Can rubrics and dense rewards work together without hacking?
Explores whether reward signals derived from rubrics suffer from exploitation, and whether separating rubric judgments from optimization signals could prevent this failure mode.
A familiar RL temptation when training on unverifiable tasks: take a rubric that says "good answers do X, Y, Z," score every rollout against the rubric, and treat the score as a dense reward. DRO argues this is exactly the wrong move. Token-level dense rewards alone are vulnerable to reward hacking — a rollout group can produce uniformly low-quality answers that still exhibit relative differences under the token-level metric, misleading the gradient. Rubrics provide the supervision that fixes this. But converting rubric judgments into dense rewards is brittle: rubric scores are noisy, gameable, and discontinuous in ways that dense gradients amplify.
The architectural alternative is to use rubrics as gates rather than as rewards. A rollout group is accepted or rejected based on whether it meets essential task criteria. Rollouts that fail are dropped — they do not contribute to the gradient at all. Rollouts that pass go forward to the token-level dense reward. The two signals serve different functions: the rubric defines feasibility (a hard boundary on what counts as a valid answer); the dense reward defines optimization direction (how to improve among valid answers).
The separation matters because the two signals have different statistical properties. Rubric judgments are good at hard accept/reject decisions ("does this answer cite a source?") and bad at dense gradient supervision ("how much better is answer A than answer B at citing sources?"). Dense rewards are good at fine-grained gradient supervision and bad at hard constraints. Each does what it does well; mixing them inherits the failure modes of both.
The principle generalizes beyond DRO. Whenever an RL setup has both a fine-grained quality signal and a categorical correctness signal, treating the categorical signal as a multiplicative gate rather than as an additive reward preserves its categorical nature and prevents the dense optimizer from finding loopholes in the categorical judgment.
Related concepts in this collection
-
Can we identify which tokens actually matter for reasoning?
Most tokens in an answer are determined by language patterns rather than reasoning. Is there a way to distinguish the small fraction of tokens whose certainty genuinely depends on the chain of thought?
DRO's other component: what to do *within* the gate
-
Does optimizing against monitors destroy monitoring itself?
Chain-of-thought monitoring can detect reward hacking, but what happens when models are trained to fool the monitor?
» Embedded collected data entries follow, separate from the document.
Lemma wp_search_free pages l h s : pool l h s -> 0 < pages ->
  wp (search_free pages) (fun v s' => s' = s /\ exists k n, search_at l k n v /\
    run_start l k /\ none_fits l pages (k + n - 1) /\
    ((pages <= size l k n /\ (0 < n)%nat /\ size l k (n - 1) < pages) \/
     ((k + n)%nat = length l /\ size l k n < pages /\ none_fits l pages (length l)))) s.
Proof.
  intros H Hp. unfold search_free. wp_steps.
  eapply (wp_while_ix _ (fun '(k, n) v s' => s' = s /\ search_at l k n v /\ size l k n < pages /\
      entry v = (if decide (k + n = length l)%nat then 0 else slot (k + n)) /\
      cursor v = region_base l (k + n) /\ none_fits l pages (k + n) /\ run_start l k)
    (fun '(k, n) => Z.of_nat (length l) - Z.of_nat (k + n))).
  - intros [k n] v s1 (-> & (Hr & Hkn & Hfp & Hfb & Hfe) & Hlt & He & Hc & Hno & Hst0). unfold search_step.
    destruct (Z.eqb_spec (entry v) 0) as [E0|E0].
    + wp_steps. split; [done|]. exists k, n. split; [by repeat split|]. split; [done|].
      split; [eapply none_fits_le; [exact Hno|lia]|]. right.
      rewrite He in E0. case_decide as Hk; [|by apply slot_nz in E0].
      split; [done|]. split; [done|]. by rewrite <- Hk.
    + rewrite He in *. case_decide as Hk; [done|].
      destruct (lookup_lt_is_Some_2 l (k + n)%nat) as [e Hl]; [lia|].
      wp_step. eapply wp_entry_at; [by eapply pool_entry|].
      destruct (pool_region _ _ _ _ _ H Hl) as [Hst Hsz].
      pose proof (total_range l h s (k + n) H) as R0.
      pose proof (total_range l h s (S (k + n)) H) as R1.
      pose proof (total_range l h s k H) as Rk.
      pose proof (size_range l h s k n H) as Rs.
      pose proof (total_take_S _ _ _ Hl) as T1. pose proof (size_S _ _ _ _ Hl) as S1.
      pose proof (size_total l k n) as T2.
      assert (u64 (cursor v + u64 (e.2 <<< 12)) = region_base l (S (k + n))) as Hc'.
      { rewrite Hc, shift12. unfold region_base, DMA_BASE in *. rewrite (u64_id (4096 * e.2)), u64_id; lia. }
      assert (size l k n = total (take (k + n) l) - total (take k l)) as T3 by lia.
      assert (next_entry (entry_of l (k + n) e) =
        if decide (S (k + n) = length l) then 0 else slot (S (k + n))) as Hnext by done.
      cbn [status SizeInPages entry_of]. rewrite Hnext. destruct (Z.eqb_spec e.1 Free) as [Ef|Ef].
      * match goal with |- context [inr (if ?c then ?x else ?y)] => assert ((if c then x else y) =
          mkSearch (slot (k + n)) (size l k (S n)) (region_base l k) (cursor v) (slot k)) as Hv1 end.
        { rewrite Hfe, Hfp, Hfb, S1. rewrite u64_id by lia. destruct (decide (n = 0)%nat) as [E1|E1].
          - cbn [Z.eqb]. rewrite Hc, E1. by replace (k + 0)%nat with k by lia.
          - by rewrite (proj2 (Z.eqb_neq _ _) (slot_nz k)). }
        rewrite Hv1. cbn [free_pages free_base free_entry cursor].
        assert (run l k (S n)) as Hr'.
        { intros i Hi. destruct (decide (i = k + n)%nat) as [E1|E1]; [rewrite E1; eauto|]. apply Hr. lia. }
        rewrite Z.geb_leb. destruct (Z.leb_spec pages (size l k (S n))) as [Hge|Hge]; wp_steps.
        -- split; [done|]. exists k, (S n). split; [|split; [done|split;
             [by replace (k + S n - 1)%nat with (k + n)%nat by lia|]]; left; rewrite Nat.sub_succ, Nat.sub_0_r; split_and!; [done|lia|done]].
           split; [done|]. split; [lia|]. done.
        -- exists (k, S n). split; [|lia]. split; [done|]. cbn [entry cursor]. rewrite Hc'.
           replace (k + S n)%nat with (S (k + n)) by lia.
           split; [split; [done|]; split; [lia|done]|]. split; [done|]. split; [done|]. split; [done|].
           split; [by eapply none_fits_free|done].
      * wp_steps. exists (S (k + n), 0%nat). split; [|lia]. split; [done|].
        cbn [entry cursor free_pages free_base free_entry]. rewrite Hc', Nat.add_0_r.
        split; [split; [intros i Hi; lia|]; split; [lia|done]|]. rewrite size_0.
        split; [done|]. split; [done|]. split; [done|].
        assert (e.1 = Used) by (by destruct Hst). split; [by eapply none_fits_used|].
        intros k' [= <-]. eauto.
  - instantiate (1 := (0%nat, 0%nat)). cbn [entry cursor]. pose proof (pool_some _ _ _ H).
    rewrite size_0. split; [done|]. split; [|split; [lia|]].
    + split; [intros i Hi; lia|]. split; [lia|]. done.
    + cbn [Nat.add]. rewrite decide_False by lia. split; [apply H|]. split; [done|].
      split; [by apply none_fits_0|done].
  - pose proof (pool_some _ _ _ H). unfold FUEL. lia.
Qed.

(** ** Changing one region's status *)

Lemma pool_status l h s k e v : pool l h s -> l !! k = Some e -> v = Free \/ v = Used ->
  pool (<[k := (v, e.2)]> l) h
    (set_d_entries (<[slot k := with_status v (entry_of l k e)]> (d_entries s)) s).
Proof.
  intros H Hk Hv. assert ((<[k := (v, e.2)]> l).*2 = l.*2) as Hs.
  { rewrite list_fmap_insert. apply list_insert_id. by rewrite list_lookup_fmap, Hk. }
  destruct H. constructor; rewrite ?length_insert; try done.
  - apply Forall_insert; [done|]. split; [done|]. eapply (Forall_lookup_1 _ _ _ _ pool_ok0 Hk).
  - by rewrite (total_ext _ l).
  - by apply chain_status.
  - cbn [d_entries set_d_entries]. rewrite lookup_insert_ne; [done|]. apply slot_pool.
  - intros i Hi. cbn [d_entries set_d_entries]. apply lookup_insert_is_Some'. right. by apply pool_room0.
Qed.

Lemma wp_status l h s k e v (Q : unit -> dma_state -> Prop) :
  pool l h s -> l !! k = Some e -> v = Free \/ v = Used ->
  (forall m, pool (<[k := (v, e.2)]> l) h (set_d_entries m s) -> Q () (set_d_entries m s)) ->
  wp (upd_entry (slot k) (with_status v)) Q s.
Proof.
  intros H Hk Hv HQ. eapply wp_upd_entry; [by eapply pool_entry|]. apply HQ. by apply pool_status.
Qed.
(* ===== verification/Vga.v ===== *)
(** * The text console ([drivers/display/vga.c])

    Pixels are drawn into a back buffer, one word each; [diff] marks the character cells that
    changed, and [present] copies these to the frame buffer. The buffers are lists indexed by
    pixel. Every character also goes out on a debug port, so the history of port accesses holds
    the text that was printed. A literal or a string argument is the list of its characters
    ([char] is signed) without the terminator; signed overflow, which C leaves undefined, does
    not wrap here. *)
From S2P Require Import KPrelude MemHelpers PortIO.

Definition QEMU_DEBUGCON_PORT := 0xE9.
Definition RGB := 0.
Definition BGR := 1.
Definition Black := 0.
Definition LightGray := 7.
Definition MaskBlue := 0xff.
Definition MaskGreen := 0xff00.
Definition MaskRed := 0xff0000.

Definition i8 (z : Z) : Z := (z + 2 ^ 7) mod 2 ^ 8 - 2 ^ 7.
Definition i64 (z : Z) : Z := (z + 2 ^ 63) mod 2 ^ 64 - 2 ^ 63.

Definition vga16_color : list Z :=
  [0x000000; 0x0000aa; 0x00aa00; 0x00aaaa;
   0xaa0000; 0xaa00aa; 0xaa5500; 0xaaaaaa;
   0x555555; 0x5555ff; 0x55ff55; 0x55ffff;
   0xff5555; 0xff55ff; 0xffff55; 0xffffff].

(** What [vga_init] sets. *)
Record vga_mode := mkMode {
  fb_phys : Z;
  fb_addr : Z;
  hor_res : Z;
  ver_res : Z;
  coulmns : Z;
  rows : Z;
  p_scanln : Z;
  p_format : Z;
  size : Z;
  diff_size : Z
}.

Record Cursor := mkCursor { coulmn : Z; row : Z }.

Record vga_state := mkVga {
  mode : vga_mode;
  back : list Z;
  front : list Z;
  diff : list bool;
  global_textcolor : Z;
  cursor : Cursor;
  vg_trace : list event
}.

Definition set_mode (m : vga_mode) (s : vga_state) :=
  mkVga m (back s) (front s) (diff s) (global_textcolor s) (cursor s) (vg_trace s).
Definition set_back (b : list Z) (s : vga_state) :=
  mkVga (mode s) b (front s) (diff s) (global_textcolor s) (cursor s) (vg_trace s).
Definition set_front (b : list Z) (s : vga_state) :=
  mkVga (mode s) (back s) b (diff s) (global_textcolor s) (cursor s) (vg_trace s).
Definition set_diff (d : list bool) (s : vga_state) :=
  mkVga (mode s) (back s) (front s) d (global_textcolor s) (cursor s) (vg_trace s).
Definition set_textcolor (c : Z) (s : vga_state) :=
  mkVga (mode s) (back s) (front s) (diff s) c (cursor s) (vg_trace s).
Definition set_cursor (c : Cursor) (s : vga_state) :=
  mkVga (mode s) (back s) (front s) (diff s) (global_textcolor s) c (vg_trace s).
Definition set_vg_trace (t : list event) (s : vga_state) :=
  mkVga (mode s) (back s) (front s) (diff s) (global_textcolor s) (cursor s) t.

#[export] Instance vga_IO : IO vga_state.
Proof.
  refine {| trace := vg_trace; set_trace := set_vg_trace |}; [done | done | by intros []].
Defined.

Abbreviation MV := (M vga_state).

(** ** Debug port *)

Definition qemu_debug_putc (ch : Z) : MV unit := outb QEMU_DEBUGCON_PORT (u8 ch).

Fixpoint qemu_debug_print (str : list Z) : MV unit :=
  match str with
  | [] => mret ()
  | c :: str' => qemu_debug_putc c;; qemu_debug_print str'
  end.

(** ["0123456789abcdef"] *)
Definition digits : list Z :=
  [48; 49; 50; 51; 52; 53; 54; 55; 56; 57; 97; 98; 99; 100; 101; 102].

Definition qemu_debug_hex_u64 (value : Z) : MV unit :=
  qemu_debug_print [48; 120];;
  while FUEL (fun shift =>
    if shift >=? 0 then
      d ← of_option (array_get digits ((value >>> shift) &&& 0x0f));
      qemu_debug_putc d;;
      mret (inl (shift - 4))
    else mret (inr ())) 60.

(** ** Pixels *)

Definition update_diff (x y : Z) : MV unit :=
  m ← gets mode;
  if (x <? 0) || (x >=? hor_res m) || (y <? 0) || (y >=? ver_res m) then mret ()
  else
    let place := (y >>> 4) * coulmns m + (x >>> 3) in
    d ← gets diff;
    d ← of_option (array_set d place true);
    modify (set_diff d).

Definition copy_pixel (place : Z) : MV unit :=
  b ← gets back;
  v ← of_option (array_get b place);
  f ← gets front;
  f ← of_option (array_set f place v);
  modify (set_front f).

(** The pixels of one cell: its left upper corner is at [x], [y]. *)
Definition present_cell (x y : Z) : MV unit :=
  m ← gets mode;
  while FUEL (fun i =>
    if (i <? y + 16) && (i <? ver_res m) then
      while FUEL (fun j =>
        if (j <? x + 8) && (j <? hor_res m) then
          copy_pixel (i * p_scanln m + j);; mret (inl (j + 1))
        else mret (inr ())) x;;
      mret (inl (i + 1))
    else mret (inr ())) y.

Definition present : MV unit :=
  m ← gets mode;
  for_ 0 (diff_size m) (fun i _ =>
    d ← gets diff;
    b ← of_option (array_get d i);
    if (b : bool) then
      d ← of_option (array_set d i false);
      modify (set_diff d);;
      present_cell ((i mod coulmns m) <<< 3) ((i / coulmns m) <<< 4)
    else mret ()) ().

(** The word of a color in the frame buffer's format; [None]: an unknown format. *)
Definition color_word (format color : Z) : option Z :=
  if format =? BGR then
    Some (u32 (u32 (u32 ((color &&& MaskBlue) <<< 16) + (color &&& MaskGreen))
               + ((color &&& MaskRed) >>> 16)))
  else if format =? RGB then Some color
  else None.

Definition draw_pixel (x y color : Z) : MV unit :=
  m ← gets mode;
  if (x <? 0) || (x >=? hor_res m) || (y <? 0) || (y >=? ver_res m) then mret ()
  else
    let addr := y * p_scanln m + x in
    update_diff x y;;
    if addr <? size m then
      match color_word (p_format m) color with
      | Some w =>
          b ← gets back;
          b ← of_option (array_set b addr w);
          modify (set_back b)
      | None => mret ()
      end
    else mret ().

(** The same with a color of the palette. *)
Definition draw_16color (x y color_index : Z) : MV unit :=
  m ← gets mode;
  if (x <? 0) || (x >=? hor_res m) || (y <? 0) || (y >=? ver_res m) then mret ()
  else
    let addr := y * p_scanln m + x in
    color ← of_option (array_get vga16_color color_index);
    update_diff x y;;
    if addr <? size m then
      match color_word (p_format m) color with
      | Some w =>
          b ← gets back;
          b ← of_option (array_set b addr w);
          modify (set_back b)
      | None => mret ()
      end
    else mret ().

Definition Set_GlobalTextColor (color_index : Z) : MV unit := modify (set_textcolor color_index).

(** ** Characters *)

Section Font.
(** The table of [font.c]: 16 bytes for each character. *)
Context (font_data : list Z).

Definition draw_char (ch column_ row_ : Z) : MV unit :=
  qemu_debug_putc ch;;
  let x := column_ <<< 3 in
  let y := row_ <<< 4 in
  let font_index := ch <<< 4 in
  for_ 0 16 (fun i _ =>
    byte ← of_option (array_get font_data (font_index + i));
    for_ 0 8 (fun j _ =>
      let chk := check_byte byte j 1 in
      text ← gets global_textcolor;
      draw_16color (x + j) (y + i) (if chk =? 1 then text else Black)) ()) ().

Definition draw_cursor (color_index : Z) : MV unit :=
  c ← gets cursor;
  let x := coulmn c <<< 3 in
  let y := row c <<< 4 in
  for_ 14 2 (fun i _ => for_ 0 8 (fun j _ => draw_16color (x + j) (y + i) color_index) ()) ().

(** One pixel of the move by a character row. *)
Definition scroll_pixel (x y : Z) : MV unit :=
  m ← gets mode;
  b ← gets back;
  v ← of_option (array_get b ((y + 16) * p_scanln m + x));
  b ← of_option (array_set b (y * p_scanln m + x) v);
  modify (set_back b);;
  update_diff x y.

Definition scroll : MV unit :=
  m ← gets mode;
  for_ 0 (ver_res m - 16) (fun y _ => for_ 0 (p_scanln m) (fun x _ => scroll_pixel x y) ()) ();;
  black ← of_option (array_get vga16_color Black);
  for_ (ver_res m - 16) 16 (fun y _ =>
    for_ 0 (p_scanln m) (fun x _ => draw_pixel x y black;; update_diff x y) ()) ();;
  present.

(** Scroll when the cursor is below the last row. *)
Definition keep_in_view : MV unit :=
  m ← gets mode;
  c ← gets cursor;
  if row c >=? ver_res m >>> 4 then
    scroll;;
    modify (fun s => set_cursor (mkCursor (coulmn (cursor s)) ((ver_res m >>> 4) - 1)) s)
  else mret ().

Definition cursor_inc : MV unit :=
  m ← gets mode;
  modify (fun s => set_cursor (mkCursor (coulmn (cursor s) + 1) (row (cursor s))) s);;
  c ← gets cursor;
  (if coulmn c >=? p_scanln m >>> 3 then modify (set_cursor (mkCursor 0 (row c + 1)))
   else mret ());;
  keep_in_view.

(** [draw_char(ch, cursor.coulmn, cursor.row); cursor_inc();] *)
Definition put_char (ch : Z) : MV unit :=
  c ← gets cursor; draw_char ch (coulmn c) (row c);; cursor_inc.

Fixpoint put_chars (str : list Z) : MV unit :=
  match str with
  | [] => mret ()
  | c :: str' => put_char c;; put_chars str'
  end.

(** ** Numbers *)

(** The digits of [x] into a buffer of [n] characters, the lowest first, and how many. *)
Definition to_digits (n : nat) (x : Z) : MV (list Z * Z) :=
  while FUEL (fun '(buffer, i, x) =>
    buffer ← of_option (array_set buffer i (48 + x mod 10));
    let x := x / 10 in
    mret (if x =? 0 then inr (buffer, i + 1) else inl (buffer, i + 1, x))) (replicate n 0, 0, x).

(** [while (i > 0) ...]: the buffer backwards. *)
Definition put_digits (buffer : list Z) (i : Z) : MV unit :=
  while FUEL (fun i =>
    if i >? 0 then
      ch ← of_option (array_get buffer (i - 1)); put_char ch;; mret (inl (i - 1))
    else mret (inr ())) i.

Definition print_unsigned (x : Z) : MV unit :=
  '(buffer, i) ← to_digits 10 x; put_digits buffer i.
Definition print_unsigned_long (x : Z) : MV unit :=
  '(buffer, i) ← to_digits 20 x; put_digits buffer i.

Definition print_int (x : Z) : MV unit :=
  if x <? 0 then put_char 45;; print_unsigned (u32 (u32 (- (x + 1)) + 1))
  else print_unsigned (u32 x).
Definition print_long (x : Z) : MV unit :=
  if x <? 0 then put_char 45;; print_unsigned_long (u64 (u64 (- (x + 1)) + 1))
  else print_unsigned_long (u64 x).

(** ["0123456789ABCDEF"] *)
Definition hex : list Z :=
  [48; 49; 50; 51; 52; 53; 54; 55; 56; 57; 65; 66; 67; 68; 69; 70].

Definition print_byte_hex (b : Z) : MV unit :=
  high ← of_option (array_get hex ((b >>> 4) &&& 0xF));
  low ← of_option (array_get hex (b &&& 0xF));
  put_char high;;
  put_char low.
Definition print_word_hex (w : Z) : MV unit :=
  print_byte_hex (u8 (w >>> 8));; print_byte_hex (u8 (w &&& 0xFF)).
Definition print_dword_hex (d : Z) : MV unit :=
  print_word_hex (u16 (d >>> 16));; print_word_hex (u16 (d &&& 0xFFFF)).
Definition print_qword_hex (q : Z) : MV unit :=
  print_dword_hex (u32 (q >>> 32));; print_dword_hex (u32 (q &&& 0xFFFFFFFF)).

(** ** [printf] *)

(** An argument: a 64-bit slot, or a string ([None]: a null pointer). *)
Inductive arg := Int (z : Z) | Str (s : option (list Z)).

Definition va_int (args : list arg) : MV (Z * list arg) :=
  match args with Int z :: rest => mret (z, rest) | _ => fault end.
Definition va_str (args : list arg) : MV (option (list Z) * list arg) :=
  match args with Str s :: rest => mret (s, rest) | _ => fault end.

(** [p_str[i]]: the terminator stands behind the last character. *)
Definition char_at (str : list Z) (i : Z) : MV Z :=
  if i =? Z.of_nat (length str) then mret 0 else of_option (array_get str i).

(** ["(null)"] *)
Definition null_text : list Z := [40; 110; 117; 108; 108; 41].

(** Behind a ['%'] at [i - 1]: the place of the last character it uses, and the other arguments. *)
Definition conversion (str : list Z) (i : Z) (args : list arg) : MV (Z * list arg) :=
  c ← char_at str i;
  if c =? 100 (* d *) then
    '(z, args) ← va_int args; print_int (i32 z);; mret (i, args)
  else if c =? 117 (* u *) then
    c1 ← char_at str (i + 1);
    '(z, args) ← va_int args;
    if c1 =? 120 (* x *) then print_dword_hex (u32 z);; mret (i + 1, args)
    else print_unsigned (u32 z);; mret (i, args)
  else if c =? 108 (* l *) then
    let i := i + 1 in
    c ← char_at str i;
    if c =? 100 then '(z, args) ← va_int args; print_long (i64 z);; mret (i, args)
    else if c =? 117 then '(z, args) ← va_int args; print_unsigned_long (u64 z);; mret (i, args)
    else if c =? 120 then '(z, args) ← va_int args; print_qword_hex (u64 z);; mret (i, args)
    else put_char 37;; put_char 108;; mret (i - 1, args)
  else if c =? 98 (* b *) then
    '(z, args) ← va_int args; print_byte_hex (u8 z);; mret (i, args)
  else if c =? 115 (* s *) then
    '(value, args) ← va_str args; put_chars (default null_text value);; mret (i, args)
  else if c =? 99 (* c *) then
    '(z, args) ← va_int args; put_char (i8 z);; mret (i, args)
  else if c =? 119 (* w *) then
    '(z, args) ← va_int args; print_word_hex (u16 z);; mret (i, args)
  else
    let i := i - 1 in
    c ← char_at str i; put_char c;; mret (i, args).

Definition newline : MV unit :=
  qemu_debug_putc 10;;
  modify (fun s => set_cursor (mkCursor 0 (row (cursor s) + 1)) s);;
  keep_in_view.

(** The answer is the place of the cursor before. *)
Definition printf (str : list Z) (args : list arg) : MV Cursor :=
  td ← gets cursor;
  while FUEL (fun '(i, args) =>
    c ← char_at str i;
    if c =? 0 then mret (inr ())
    else
      '(i, args) ←
        (if c =? 10 then newline;; mret (i, args)
         else if c =? 37 then conversion str (i + 1) args
         else put_char c;; mret (i, args));
      mret (inl (i + 1, args))) (0, args);;
  present;;
  mret td.

Definition move_cursor (amt : Z) : MV unit :=
  m ← gets mode;
  c ← gets cursor;
  let cols := p_scanln m >>> 3 in
  let pos := row c * cols + coulmn c + amt in
  let pos := if pos <? 0 then 0 else pos in
  if cols =? 0 then fault (* division by zero *)
  else modify (set_cursor (mkCursor (Z.rem pos cols) (Z.quot pos cols))).

Definition cursor_Setpos (coulmn_ row_ : Z) : MV unit :=
  m ← gets mode;
  let cols := p_scanln m >>> 3 in
  let pos := row_ * cols + coulmn_ in
  let pos := if pos <? 0 then 0 else pos in
  if cols =? 0 then fault (* division by zero *)
  else modify (set_cursor (mkCursor (Z.rem pos cols) (Z.quot pos cols))).
End Font.

(** ** [vga_init] *)

(** What the console needs of the heap. *)
Class Heap (H : Type) := { heap_kmalloc : Z -> M H Z }.

Section Init.
(** What a new buffer reads as. *)
Context {H : Type} `{!Heap H} (stale : Z -> Z).

Definition on_heap {A} (m : M H A) : M (H * vga_state) A := zoom fst (fun h s => (h, s.2)) m.
Definition on_vga {A} (m : MV A) : M (H * vga_state) A := zoom snd (fun v s => (s.1, v)) m.

(** ["[VGA] buffer allocation failed\n"] *)
Definition failed_text : list Z :=
  [91; 86; 71; 65; 93; 32; 98; 117; 102; 102; 101; 114; 32; 97; 108; 108; 111; 99; 97; 116; 105;
   111; 110; 32; 102; 97; 105; 108; 101; 100; 10].

Definition vga_init (fb_base hres vres p_scan p_mode : Z) : M (H * vga_state) unit :=
  let size := p_scan * vres in
  fb_addr ← on_heap (heap_kmalloc (u64 (size <<< 2)));
  let coulmns := (hres + 7) >>> 3 in
  let rows := (vres + 15) >>> 4 in
  d ← on_heap (heap_kmalloc (u64 (coulmns * rows)));
  if (fb_addr =? 0) || (d =? 0) then on_vga (qemu_debug_print failed_text);; hang
  else
    on_vga (modify (set_back (stale <$> seqZ 0 size)));;
    on_vga (modify (set_diff ((fun i => negb (stale i =? 0)) <$> seqZ 0 (coulmns * rows))));;
    on_vga (for_ 0 size (fun i _ =>
      b ← gets back; b ← of_option (array_set b i 0); modify (set_back b)) ());;
    on_vga (for_ 0 (coulmns * rows) (fun i _ =>
      d ← gets diff; d ← of_option (array_set d i false); modify (set_diff d)) ());;
    on_vga (modify (set_mode (mkMode fb_base fb_addr hres vres coulmns rows p_scan p_mode size
      (coulmns * rows)))).
End Init.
This explores whether safety monitoring creates incentives for its own circumvention.
generalizes the reward-hacking risk: any constraint folded into the reward becomes a target the optimizer learns to circumvent
-
Can one statistical measure serve dual purposes in RL training?
Explores whether cross-rollout variance can simultaneously weight important tokens and filter low-signal queries, potentially unlocking efficiency gains in reasoning tasks without human labels.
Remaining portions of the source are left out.